[Collected data]
(** [unescape(s, mode)]: the validation pass and the decoding pass of the
    Go function, merged into one traversal (the first offending position
    decides the error in both). *)
Fixpoint unescape (s : string) (mode : encoding) : result string :=
  match s with
  | EmptyString => Ok EmptyString
  | String "%" rest =>
      match rest with
      | String h1 (String h2 rest') =>
          if ishex h1 && ishex h2 then
            let v := (unhex h1 * 16 + unhex h2)%N in
            let esc := String "%" (String h1 (String h2 EmptyString)) in
            if match mode with encodeHost => true | _ => false end
               && (unhex h1 <? 8)%N && negb (esc =? "%25")
            then Err (url_EscapeError esc)
            else if match mode with encodeZone => true | _ => false end
                    && negb (esc =? "%25") && negb (v =? 32)%N
                    && shouldEscape (ascii_of_N v) encodeHost
            then Err (url_EscapeError esc)
            else match unescape rest' mode with
                 | Ok t => Ok (String (ascii_of_N v) t)
                 | Err e => Err e
                 end
          else Err (url_EscapeError (slice_to 3 s))
      | _ => Err (url_EscapeError (slice_to 3 s))
      end
  | String c rest =>
      if host_or_zone mode && (code c <? 128)%N && shouldEscape c encodeHost
      then Err (url_InvalidHostError (String c EmptyString))
      else match unescape rest mode with
           | Ok t =>
               Ok (String (if Ascii.eqb c "+" && is_query_component mode
                           then " "%char else c) t)
           | Err e => Err e
           end
  end.

Definition upperhex (n : N) : ascii :=
  match String.get (N.to_nat n) "0123456789ABCDEF" with
  | Some c => c
  | None => "0"%char
  end.

(** [escape(s, mode)] *)
Fixpoint escape (s : string) (mode : encoding) : string :=
  match s with
  | EmptyString => EmptyString
  | String c s' =>
      if shouldEscape c mode then
        if Ascii.eqb c " " && is_query_component mode
        then String "+" (escape s' mode)
        else String "%" (String (upperhex (code c / 16))
                          (String (upperhex (code c mod 16)) (escape s' mode)))
      else String c (escape s' mode)
  end.

(** [stringContainsCTLByte] *)
Definition isCTL (c : ascii) : bool := (code c <? 32)%N || (code c =? 127)%N.
(** An engine whose SNR falls with the magnitude of the source. *)
Definition mag_engine (c : Calc) : result Report :=
  match scene c !! 0%nat with
  | None => Raise (EngineError "empty scene")
  | Some s =>
      Ok {| scalar :=
              {| sn := (40 - norm_flux (normalization (spectrum s)))%Q;
                 total_exposure_time := 100%Q;
                 sat_nresultants := 10 |};
            warnings := ∅ |}
  end.

(** An engine that warns of partial saturation above [limit] resultants
    and of full saturation above [2 * limit]. *)
Definition saturating_engine (limit : Z) (c : Calc) : result Report :=
  let n := nresultants (detector (configuration c)) in
  let w1 : gmap string string :=
    if (limit <? n)%Z then {[ "partial_saturated" := "Partial saturation" ]}
    else ∅ in
  let w2 : gmap string string :=
    if (2 * limit <? n)%Z then <[ "full_saturated" := "Full saturation" ]> w1
    else w1 in
  Ok {| scalar := {| sn := 100%Q; total_exposure_time := inject_Z n;
                     sat_nresultants := limit |};
        warnings := w2 |}.

(** Ternary search: [rounds] rounds of two probes each, ties resolved
    to the right, answering the midpoint of the last interval. *)
Fixpoint trisect (rounds : nat) (a b : Q) : Minimizer :=
  match rounds with
  | O => Converged (Qred ((a + b) / 2))
  | S rounds' =>
      let c := Qred (a + (b - a) / 3) in
      let d := Qred (b - (b - a) / 3) in
      Probe c (fun fc => Probe d (fun fd =>
        if Qlt_bool fc fd then trisect rounds' a d
        else trisect rounds' c b))
  end.

Definition toy_minimize_scalar (rounds : nat) (bracket bounds : Q * Q)
    (xatol : Q) : Minimizer :=
  trisect rounds (fst bounds) (snd bounds).

Definition Qmin_list (x : Q) (xs : list Q) : Q :=
  fold_right (fun y m => if Qle_bool y m then y else m) x xs.

Definition Qmax_list (x : Q) (xs : list Q) : Q :=
  fold_right (fun y m => if Qle_bool m y then y else m) x xs.

(** Linear interpolation between the first two neighbouring samples
    that enclose [t]. *)
Fixpoint interpolate_between (pts : list (Q * Q)) (t : Q) : result Q :=
  match pts with
  | (x0, y0) :: (((x1, y1) :: _) as rest) =>
      if (Qle_bool x0 t && Qle_bool t x1) || (Qle_bool x1 t && Qle_bool t x0)
      then
        if Qeq_bool x0 x1 then Ok y0
        else Ok (Qred (y0 + (t - x0) * (y1 - y0) / (x1 - x0)))
      else interpolate_between rest t
  | [(x0, y0)] => if Qeq_bool x0 t then Ok y0 else Raise (ValueError "gap")
  | [] => Raise (ValueError "no samples")
  end.

(** An interpolator with scipy's default bounds check. *)
Definition toy_interp1d (xs ys : list Q) : result (Q -> result Q) :=
  if negb (length xs =? length ys)%nat then
    Raise (ValueError "x and y arrays must be equal in length")
  else
    match xs with
    | [] => Raise (ValueError "x and y arrays must have at least 1 entry")
    | x0 :: rest =>
        Ok (fun t =>
          if Qlt_bool t (Qmin_list x0 rest) then
            Raise (ValueError "A value in x_new is below the interpolation range")
          else if Qlt_bool (Qmax_list x0 rest) t then
            Raise (ValueError "A value in x_new is above the interpolation range")
          else interpolate_between (zip xs ys) t)
    end.
Lemma col_indices_spec (names cols : list string) (js : list nat) :
  col_indices names cols = Ok js ->
  js = omap (fun n => col_index n cols) names
  /\ length js = length names
  /\ forall name, name ∈ names ->
       exists j, col_index name cols = Some j /\ j ∈ js.
Proof.
  revert js. induction names as [|n names IH]; simpl; intros js H.
  - inversion H. repeat split. intros name Hn. inversion Hn.
  - destruct (col_index n cols) as [j|] eqn:Hj; [|discriminate].
    destruct (col_indices names cols) as [js'|]; [|discriminate].
    inversion H; subst. destruct (IH js' eq_refl) as (-> & Hlen & Hin).
    repeat split.
    + simpl. now rewrite Hlen.
    + intros name Hn. apply elem_of_cons in Hn as [->|Hn].
      * exists j. split; [exact Hj | left].
      * destruct (Hin name Hn) as (k & Hk & Hk'). exists k.
        split; [exact Hk | now right].
Qed.

Lemma col_indices_elem (names cols : list string) (js : list nat) (j : nat) :
  col_indices names cols = Ok js -> j ∈ js ->
  exists name, name ∈ names /\ col_index name cols = Some j.
Proof.
  intros H Hj. apply col_indices_spec in H as (-> & _ & _).
  apply list_elem_of_omap in Hj. exact Hj.
Qed.

Lemma length_write_cells (js : list nat) (vs row : list cell) :
  length (write_cells js vs row) = length row.
Proof.
  revert vs row. induction js as [|j js IH]; intros vs row; [reflexivity|].
  destruct vs as [|v vs]; simpl; [reflexivity|].
  now rewrite IH, length_insert.
Qed.

Lemma write_cells_other (js : list nat) (vs row : list cell) (j : nat) :
  j ∉ js -> write_cells js vs row !! j = row !! j.
Proof.
  revert vs row. induction js as [|a js IH]; intros vs row Hj; [reflexivity|].
  destruct vs as [|v vs]; simpl; [reflexivity|].
  apply not_elem_of_cons in Hj as [Hne Hj].
  rewrite IH by exact Hj. now apply list_lookup_insert_ne.
Qed.

Lemma write_cells_listed (g : nat -> cell) (js : list nat) (row : list cell)
    (j : nat) :
  j ∈ js -> (j < length row)%nat ->
  write_cells js (map g js) row !! j = Some (g j).
Proof.
  revert row. induction js as [|a js IH]; intros row Hj Hlt.
  - inversion Hj.
  - simpl. destruct (decide (j ∈ js)) as [Hin|Hout].
    + apply IH; [exact Hin | now rewrite length_insert].
    + apply elem_of_cons in Hj as [->|Hj]; [|contradiction].
      rewrite write_cells_other by exact Hout.
      now apply list_lookup_insert_eq.
Qed.

Lemma fill_frame_rows (names : list string) (v : Z) (df df' : DataFrame) :
  Loader.fill_frame names v df = Ok df' ->
  exists js,
    col_indices names (columns df) = Ok js
    /\ columns df' = columns df
    /\ rows df'
       = map (fun r =>
                (fst r,
                 write_cells js
                   (map (fun j =>
                           Some (default (inject_Z v)
                                         (default None (snd r !! j)))) js)
                   (snd r)))
             (rows df).
Proof.
  unfold Loader.fill_frame, getitem_list.
  destruct (col_indices names (columns df)) as [js|] eqn:Hjs; [|discriminate].
  intros H. inversion H; subst. exists js. split; [reflexivity|].
  split; [reflexivity|].
  unfold setitem_list, fillna. simpl.
  destruct (col_indices_spec _ _ _ Hjs) as (<- & _ & _).
  rewrite !map_map. simpl.
  generalize (rows df). intros l. induction l as [|r l IH]; simpl.
  - reflexivity.
  - rewrite IH. f_equal. f_equal. f_equal. now rewrite map_map.
Qed.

= What is expected =
Write out only the lines that run from the line containing "match xs with" through the line containing "name ∈ names ->", both included, exactly as they appear above.

= Response to this task =
    match xs with
    | [] => Raise (ValueError "x and y arrays must have at least 1 entry")
    | x0 :: rest =>
        Ok (fun t =>
          if Qlt_bool t (Qmin_list x0 rest) then
            Raise (ValueError "A value in x_new is below the interpolation range")
          else if Qlt_bool (Qmax_list x0 rest) t then
            Raise (ValueError "A value in x_new is above the interpolation range")
          else interpolate_between (zip xs ys) t)
    end.
Lemma col_indices_spec (names cols : list string) (js : list nat) :
  col_indices names cols = Ok js ->
  js = omap (fun n => col_index n cols) names
  /\ length js = length names
  /\ forall name, name ∈ names ->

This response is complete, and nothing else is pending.